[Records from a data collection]
+-------+
(** X9.  A feature of any type other than "two-rect" has response 0 on
    every grid, so a classifier built on it predicts the same on all
    images. *)
Theorem stub_feature_ignores_image (f : HaarFeature.t) :
  HaarFeature.feature_type f <> "two-rect"%string ->
  forall (t : Q) (p : Z) (img img' : grid),
    HaarFeature.compute f img = 0
    /\ WeakClassifier.predict (WeakClassifier.Build f t p) img
       = WeakClassifier.predict (WeakClassifier.Build f t p) img'.
Proof.
  intros Hty t p img img'.
  assert (Hzero : forall g, HaarFeature.compute f g = 0).
  { intros g. unfold HaarFeature.compute.
    destruct (HaarFeature.position f) as [x y].
    apply String.eqb_neq in Hty. now rewrite Hty. }
  split; [apply Hzero|].
  unfold WeakClassifier.predict. cbn [WeakClassifier.feature].
  now rewrite !Hzero.
Qed.

Lemma stub_feature_ignores_image_witness :
  HaarFeature.feature_type (HaarFeature.Build "three-rect" (0, 0) 4 4)
  <> "two-rect"%string
  /\ WeakClassifier.predict
       (WeakClassifier.Build (HaarFeature.Build "three-rect" (0, 0) 4 4)
          (1 # 9) 1) sample
     = WeakClassifier.predict
         (WeakClassifier.Build (HaarFeature.Build "three-rect" (0, 0) 4 4)
            (1 # 9) 1) (zeros 4 4).
Proof.
  assert (Hty : HaarFeature.feature_type
                  (HaarFeature.Build "three-rect" (0, 0) 4 4)
                <> "two-rect"%string) by discriminate.
  split; [exact Hty|].
  exact (proj2 (stub_feature_ignores_image _ Hty (1 # 9) 1 sample (zeros 4 4))).
Defined.

(** ** Stages, the cascade and the simple detector *)

Section StagesMore.

Variable integral_img : grid.

Lemma votes_count (clfs : list WeakClassifier.t) :
  sumZ (map (fun clf => WeakClassifier.predict clf integral_img) clfs)
  = Z.of_nat (length (filter
      (fun clf => WeakClassifier.predict clf integral_img =? 1) clfs)).
Proof.
  induction clfs as [|clf clfs IH]; [reflexivity|].
  cbn [map filter]. rewrite sumZ_cons, IH.
  destruct (predict_01 clf integral_img) as [E|E]; rewrite E;
    cbn [Z.eqb Pos.eqb length]; lia.
Qed.

Lemma length_filter_le {A : Type} (P : A -> bool) (l : list A) :
  (length (filter P l) <= length l)%nat.
Proof.
  induction l as [|a l IH]; cbn [filter length]; [lia|].
  destruct (P a); cbn [length]; lia.
Qed.

Lemma length_filter_all {A : Type} (P : A -> bool) (l : list A) :
  length (filter P l) = length l <-> forallb P l = true.
Proof.
  induction l as [|a l IH]; cbn [filter length forallb]; [tauto|].
  pose proof (length_filter_le P l).
  destruct (P a); cbn [length andb].
  - rewrite <- IH. lia.
  - split; [lia|discriminate].
Qed.

Lemma detect_faces_loop_forallb (clfs : list WeakClassifier.t) :
  detect_faces_loop integral_img clfs
  = forallb (fun clf => WeakClassifier.predict clf integral_img =? 1) clfs.
Proof.
  induction clfs as [|clf clfs IH]; [reflexivity|].
  cbn [detect_faces_loop forallb]. rewrite IH.
  destruct (predict_01 clf integral_img) as [E|E]; rewrite E; reflexivity.
Qed.

Lemma detect_loop_forallb (stages : list CascadeStage.t) :
  fst (HaarCascade.detect_loop stages integral_img)
  = forallb (fun stage => fst (CascadeStage.classify stage integral_img))
      stages.
Proof.
  induction stages as [|stage rest IH]; [reflexivity|].
  cbn [forallb].
  destruct (passes_or_rejects integral_img stage) as [Hp|Hr].
  - rewrite (detect_loop_pass integral_img stage rest Hp). cbn [fst].
    unfold passes in Hp. now rewrite Hp, IH.
  - rewrite (detect_loop_reject integral_img stage rest Hr). cbn [fst].
    unfold rejects in Hr. now rewrite Hr.
Qed.

Lemma detect_loop_app (a b : list CascadeStage.t) :
  HaarCascade.detect_loop (a ++ b) integral_img
  = (fst (HaarCascade.detect_loop a integral_img)
     && fst (HaarCascade.detect_loop b integral_img),
     snd (HaarCascade.detect_loop a integral_img)
     ++ (if fst (HaarCascade.detect_loop a integral_img)
         then snd (HaarCascade.detect_loop b integral_img) else [])).
Proof.
  induction a as [|stage a IH].
  - cbn. now destruct (HaarCascade.detect_loop b integral_img).
  - cbn [app].
    destruct (passes_or_rejects integral_img stage) as [Hp|Hr].
    + rewrite !(detect_loop_pass integral_img stage _ Hp), IH.
      cbn [fst snd]. now rewrite app_assoc.
    + rewrite !(detect_loop_reject integral_img stage _ Hr).
      cbn [fst snd andb]. now rewrite app_nil_r.
Qed.

Lemma forallb_permutation {A : Type} (P : A -> bool) (l l' : list A) :
  Permutation l l' -> forallb P l = forallb P l'.
Proof.
  induction 1 as [| a l l' _ IH | a b l | l l' l'' _ IH1 _ IH2];
    cbn [forallb].
  - reflexivity.
  - now rewrite IH.
  - now destruct (P a), (P b).
  - now rewrite IH1.
Qed.

Lemma forallb_map {A B : Type} (P : B -> bool) (g : A -> B) (l : list A) :
  forallb P (map g l) = forallb (fun a => P (g a)) l.
Proof.
  induction l as [|a l IH]; cbn [map forallb]; [reflexivity|].
  now rewrite IH.
Qed.

Lemma singleton_stage (clf : WeakClassifier.t) :
  fst (CascadeStage.classify (CascadeStage.Build [clf] 1) integral_img)
  = (WeakClassifier.predict clf integral_img =? 1).
Proof.
  rewrite classify_eq. cbn [fst CascadeStage.threshold
    CascadeStage.classifiers map].
  rewrite sumZ_cons, sumZ_nil.
  destruct (predict_01 clf integral_img) as [E|E]; rewrite E; reflexivity.
Qed.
+-------+
What needs to be done:
All of the entries above need to be printed again exactly.

Task output:
(** X9.  A feature of any type other than "two-rect" has response 0 on
    every grid, so a classifier built on it predicts the same on all
    images. *)
Theorem stub_feature_ignores_image (f : HaarFeature.t) :
  HaarFeature.feature_type f <> "two-rect"%string ->
  forall (t : Q) (p : Z) (img img' : grid),
    HaarFeature.compute f img = 0
    /\ WeakClassifier.predict (WeakClassifier.Build f t p) img
       = WeakClassifier.predict (WeakClassifier.Build f t p) img'.
Proof.
  intros Hty t p img img'.
  assert (Hzero : forall g, HaarFeature.compute f g = 0).
  { intros g. unfold HaarFeature.compute.
    destruct (HaarFeature.position f) as [x y].
    apply String.eqb_neq in Hty. now rewrite Hty. }
  split; [apply Hzero|].
  unfold WeakClassifier.predict. cbn [WeakClassifier.feature].
  now rewrite !Hzero.
Qed.

Lemma stub_feature_ignores_image_witness :
  HaarFeature.feature_type (HaarFeature.Build "three-rect" (0, 0) 4 4)
  <> "two-rect"%string
  /\ WeakClassifier.predict
       (WeakClassifier.Build (HaarFeature.Build "three-rect" (0, 0) 4 4)
          (1 # 9) 1) sample
     = WeakClassifier.predict
         (WeakClassifier.Build (HaarFeature.Build "three-rect" (0, 0) 4 4)
            (1 # 9) 1) (zeros 4 4).
Proof.
  assert (Hty : HaarFeature.feature_type
                  (HaarFeature.Build "three-rect" (0, 0) 4 4)
                <> "two-rect"%string) by discriminate.
  split; [exact Hty|].
  exact (proj2 (stub_feature_ignores_image _ Hty (1 # 9) 1 sample (zeros 4 4))).
Defined.

(** ** Stages, the cascade and the simple detector *)

Section StagesMore.

Variable integral_img : grid.

Lemma votes_count (clfs : list WeakClassifier.t) :
  sumZ (map (fun clf => WeakClassifier.predict clf integral_img) clfs)
  = Z.of_nat (length (filter
      (fun clf => WeakClassifier.predict clf integral_img =? 1) clfs)).
Proof.
  induction clfs as [|clf clfs IH]; [reflexivity|].
  cbn [map filter]. rewrite sumZ_cons, IH.
  destruct (predict_01 clf integral_img) as [E|E]; rewrite E;
    cbn [Z.eqb Pos.eqb length]; lia.
Qed.

Lemma length_filter_le {A : Type} (P : A -> bool) (l : list A) :
  (length (filter P l) <= length l)%nat.
Proof.
  induction l as [|a l IH]; cbn [filter length]; [lia|].
  destruct (P a); cbn [length]; lia.
Qed.

Lemma length_filter_all {A : Type} (P : A -> bool) (l : list A) :
  length (filter P l) = length l <-> forallb P l = true.
Proof.
  induction l as [|a l IH]; cbn [filter length forallb]; [tauto|].
  pose proof (length_filter_le P l).
  destruct (P a); cbn [length andb].
  - rewrite <- IH. lia.
  - split; [lia|discriminate].
Qed.

Lemma detect_faces_loop_forallb (clfs : list WeakClassifier.t) :
  detect_faces_loop integral_img clfs
  = forallb (fun clf => WeakClassifier.predict clf integral_img =? 1) clfs.
Proof.
  induction clfs as [|clf clfs IH]; [reflexivity|].
  cbn [detect_faces_loop forallb]. rewrite IH.
  destruct (predict_01 clf integral_img) as [E|E]; rewrite E; reflexivity.
Qed.

Lemma detect_loop_forallb (stages : list CascadeStage.t) :
  fst (HaarCascade.detect_loop stages integral_img)
  = forallb (fun stage => fst (CascadeStage.classify stage integral_img))
      stages.
Proof.
  induction stages as [|stage rest IH]; [reflexivity|].
  cbn [forallb].
  destruct (passes_or_rejects integral_img stage) as [Hp|Hr].
  - rewrite (detect_loop_pass integral_img stage rest Hp). cbn [fst].
    unfold passes in Hp. now rewrite Hp, IH.
  - rewrite (detect_loop_reject integral_img stage rest Hr). cbn [fst].
    unfold rejects in Hr. now rewrite Hr.
Qed.

Lemma detect_loop_app (a b : list CascadeStage.t) :
  HaarCascade.detect_loop (a ++ b) integral_img
  = (fst (HaarCascade.detect_loop a integral_img)
     && fst (HaarCascade.detect_loop b integral_img),
     snd (HaarCascade.detect_loop a integral_img)
     ++ (if fst (HaarCascade.detect_loop a integral_img)
         then snd (HaarCascade.detect_loop b integral_img) else [])).
Proof.
  induction a as [|stage a IH].
  - cbn. now destruct (HaarCascade.detect_loop b integral_img).
  - cbn [app].
    destruct (passes_or_rejects integral_img stage) as [Hp|Hr].
    + rewrite !(detect_loop_pass integral_img stage _ Hp), IH.
      cbn [fst snd]. now rewrite app_assoc.
    + rewrite !(detect_loop_reject integral_img stage _ Hr).
      cbn [fst snd andb]. now rewrite app_nil_r.
Qed.

Lemma forallb_permutation {A : Type} (P : A -> bool) (l l' : list A) :
  Permutation l l' -> forallb P l = forallb P l'.
Proof.
  induction 1 as [| a l l' _ IH | a b l | l l' l'' _ IH1 _ IH2];
    cbn [forallb].
  - reflexivity.
  - now rewrite IH.
  - now destruct (P a), (P b).
  - now rewrite IH1.
Qed.

Lemma forallb_map {A B : Type} (P : B -> bool) (g : A -> B) (l : list A) :
  forallb P (map g l) = forallb (fun a => P (g a)) l.
Proof.
  induction l as [|a l IH]; cbn [map forallb]; [reflexivity|].
  now rewrite IH.
Qed.

Lemma singleton_stage (clf : WeakClassifier.t) :
  fst (CascadeStage.classify (CascadeStage.Build [clf] 1) integral_img)
  = (WeakClassifier.predict clf integral_img =? 1).
Proof.
  rewrite classify_eq. cbn [fst CascadeStage.threshold
    CascadeStage.classifiers map].
  rewrite sumZ_cons, sumZ_nil.
  destruct (predict_01 clf integral_img) as [E|E]; rewrite E; reflexivity.
Qed.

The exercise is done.